2024年01月07日 06時30分00秒 | Weblog
 (神としての)太陽→アワビという風に、「聖」なるものが「俗」なるものに姿を変えて現れること(又は姿そのもの)を、ミルチャ・エリアーデは、「ヒエロファニー(Hierophany)」と呼んだ(私が勝手に使っている「第2の animus」という言葉(不健全な自我の拡張(7))も、これに近いかもしれない。)。
 造語なので訳しづらいが、「聖なるものの顕現(物)」とでも訳しておくか、なじみのある「化身」という近似語で済ませるか、ということでよいと思う。
 さて、いにしえの三重県では、海洋生物であるアワビが太陽神のヒエロファニーとされていたわけだが、お隣の奈良県ではどうだったのだろうか?
 結論から言えば、大和王権が樹立されたいにしえの奈良県・三輪山の麓における太陽神のヒエロファニーは、何とヘビだった!
 
 「・・・『日本書紀』にみられるアマテラスオオミカミは、三回ほどカミの観念のうえで変化しているからです。はじめ”太陽そのもの”であり、つぎに”太陽神をまつる女”となり、それから”天皇家の祖先神”にと転々して完成しているのです。・・・
 太陽のたましい=日のカミは、太陽の妻=ヒルメ=棚機つ女を訪問するときは蛇の姿となってやってくると思われたのでした。」(p14~15)
 「しかも、この日祀部は、敏達天皇のすまいのある他田におかれていました。他田は、いまの奈良県桜井の町のすぐ北側(奈良盆地の東南端)のところで、有名な神体山の大三輪神社(大神神社)のあるところです。大三輪のカミは蛇で、夜な夜な女性のもとにかよっていたことは古典にしるされていて、名高いはなしです。・・・
 このような皇大神宮の前身の信仰の形は、三輪山の信仰の形でした。この三輪山の場所のあたりに、日本古典がしるしているアマテラスオオミカミを最初にまつった笠縫邑があったのでした。」(p62~63)

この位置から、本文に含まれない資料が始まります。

(** * secure-stream: AES-CTR relay with byte-range resynchronisation

    A shallow embedding of [stream.go] (package [secure_stream]) together
    with the parts of the Go standard library it calls ([strings],
    [strconv], [encoding/binary], [crypto/cipher], [net/http]), and the
    properties of the range parser, the counter resynchroniser and the
    relays that the specification states. *)

From Stdlib Require Import ZArith Lia List String Ascii DecimalString.
From Stdlib.Strings Require Import Byte.
From stdpp Require Import gmap strings list.

Open Scope Z_scope.

(** ** Machine integers and bytes *)

(** Go's [int64] and [uint64] are carried by [Z]; every operation that can
    leave the range writes its wrap-around out. *)
Definition uint64 (z : Z) : Z := z mod 2 ^ 64.
Definition int64 (z : Z) : Z := (z + 2 ^ 63) mod 2 ^ 64 - 2 ^ 63.
Definition is_int64 (z : Z) : Prop := - 2 ^ 63 <= z < 2 ^ 63.
Definition is_uint64 (z : Z) : Prop := 0 <= z < 2 ^ 64.

(** [uint64(b)] and [byte(v)] conversions. *)
Definition Z_of_byte (b : byte) : Z := Z.of_N (Byte.to_N b).
Definition byte_of_Z (z : Z) : byte :=
  default x00 (Byte.of_N (Z.to_N (z mod 256))).

#[global] Instance byte_inhabited : Inhabited byte := populate x00.

(** The value of a byte string read as a big-endian natural number. *)
Definition be_uint (l : list byte) : Z :=
  fold_left (fun acc b => acc * 256 + Z_of_byte b) l 0.

(** A Go call either returns or panics. *)
Inductive outcome (A : Type) : Type :=
| Return (a : A)
| Panic (msg : string).
Arguments Return {A} a.
Arguments Panic {A} msg.

(** ** encoding/binary: [binary.BigEndian] *)

Module BigEndian.

(** [Uint64(b)]: [_ = b[7]] is the bounds check, then the eight bytes are
    or-ed together, [b[0]] most significant. *)
Definition Uint64 (b : list byte) : outcome Z :=
  match b with
  | b0 :: b1 :: b2 :: b3 :: b4 :: b5 :: b6 :: b7 :: _ =>
      Return
        (Z.lor (Z.lor (Z.lor (Z.lor (Z.lor (Z.lor (Z.lor
           (Z_of_byte b7)
           (Z.shiftl (Z_of_byte b6) 8))
           (Z.shiftl (Z_of_byte b5) 16))
           (Z.shiftl (Z_of_byte b4) 24))
           (Z.shiftl (Z_of_byte b3) 32))
           (Z.shiftl (Z_of_byte b2) 40))
           (Z.shiftl (Z_of_byte b1) 48))
           (Z.shiftl (Z_of_byte b0) 56))
  | _ => Panic "index out of range [7]"
  end.

(** The eight bytes [PutUint64(b, v)] stores at [b[0..8)]. *)
Definition bytes_of_uint64 (v : Z) : list byte :=
  [ byte_of_Z (Z.shiftr v 56); byte_of_Z (Z.shiftr v 48);
    byte_of_Z (Z.shiftr v 40); byte_of_Z (Z.shiftr v 32);
    byte_of_Z (Z.shiftr v 24); byte_of_Z (Z.shiftr v 16);
    byte_of_Z (Z.shiftr v 8); byte_of_Z v ].

(** [PutUint64(b, v)]: bounds check on [b[7]], then the first eight bytes
    of [b] are overwritten; the rest of [b] stays. *)
Definition PutUint64 (b : list byte) (v : Z) : outcome (list byte) :=
  if (length b <? 8)%nat then Panic "index out of range [7]"
  else Return (bytes_of_uint64 v ++ drop 8 b).

End BigEndian.

(** ** The counter resynchroniser, on byte-string values *)

(** [make([]byte, n)] and [copy(dst, src)] on values: [copy] overwrites the
    first [min (len dst) (len src)] bytes of [dst]. *)
Definition make (n : nat) : list byte := replicate n x00.
Definition copy (dst src : list byte) : list byte :=
  take (Nat.min (length dst) (length src)) src
    ++ drop (Nat.min (length dst) (length src)) dst.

 「森羅万象における”超自然”として、生き物も驚異の対象でした。列島の山野に棲息する蛇は敏捷さ、獰猛さのみならず、脱皮をくり返す強靭な生命力ゆえに縄文時代から畏れられ、崇められてきました。・・・
 神社によく見られるしめ縄は、雌雄の蛇が交尾をしている姿を模したものです。また神前にお供えする餅は、蛇がトグロを巻く姿を象っています。実際、トグロを巻いた太い縄がしめ縄とともに神前を飾ることもあります。」(p31~32)

 脱皮を繰り返して成長するところから「死と再生」の象徴とされるヘビは、太陽のヒエロファニーとみなされたのである。
 これは、社会人類学的に見れば、驚くにはあたいしない。
 太陽も、日々「昼(光)と夜(闇)」、すなわち「死と再生」を作り出しているからである。

 「しかしすでに『リグ・ヴェーダ』において、とくにブラーフマナ書の思弁において、太陽はその暗い様相においても見られている。『リグ・ヴェーダ』は太陽の様相の一方を「光り輝く」と呼び、他方を「黒い」(つまり目に見えない)と呼んでいる。・・・
 夜と昼(nakutoshasa=両数の女性名詞)とは姉妹である。同様に、神々と悪魔「阿修羅」(asura)とは兄弟である。・・・太陽もまたこの神の二元性の中に入り、同じように、いくつかの神話の中で、蛇の様相(換言すれば、「暗い」、「区別できない」)をあらわしている。これは太陽の青天白日的様相の正反対である。」(p232~233)

 ヘビを太陽のヒエロファニーととらえる点で、日本神話はインド神話との共通性を持っている。
 だが、日本神話の独自性は、蛇を、神宮のご神体(の一つ)である”神鏡”としてまでも崇めている(らしい)ところにあるのではないだろうか?
 何しろ、「カガミ」の語源は、「かが」(ヘビ)の「め」(目)だというのだから。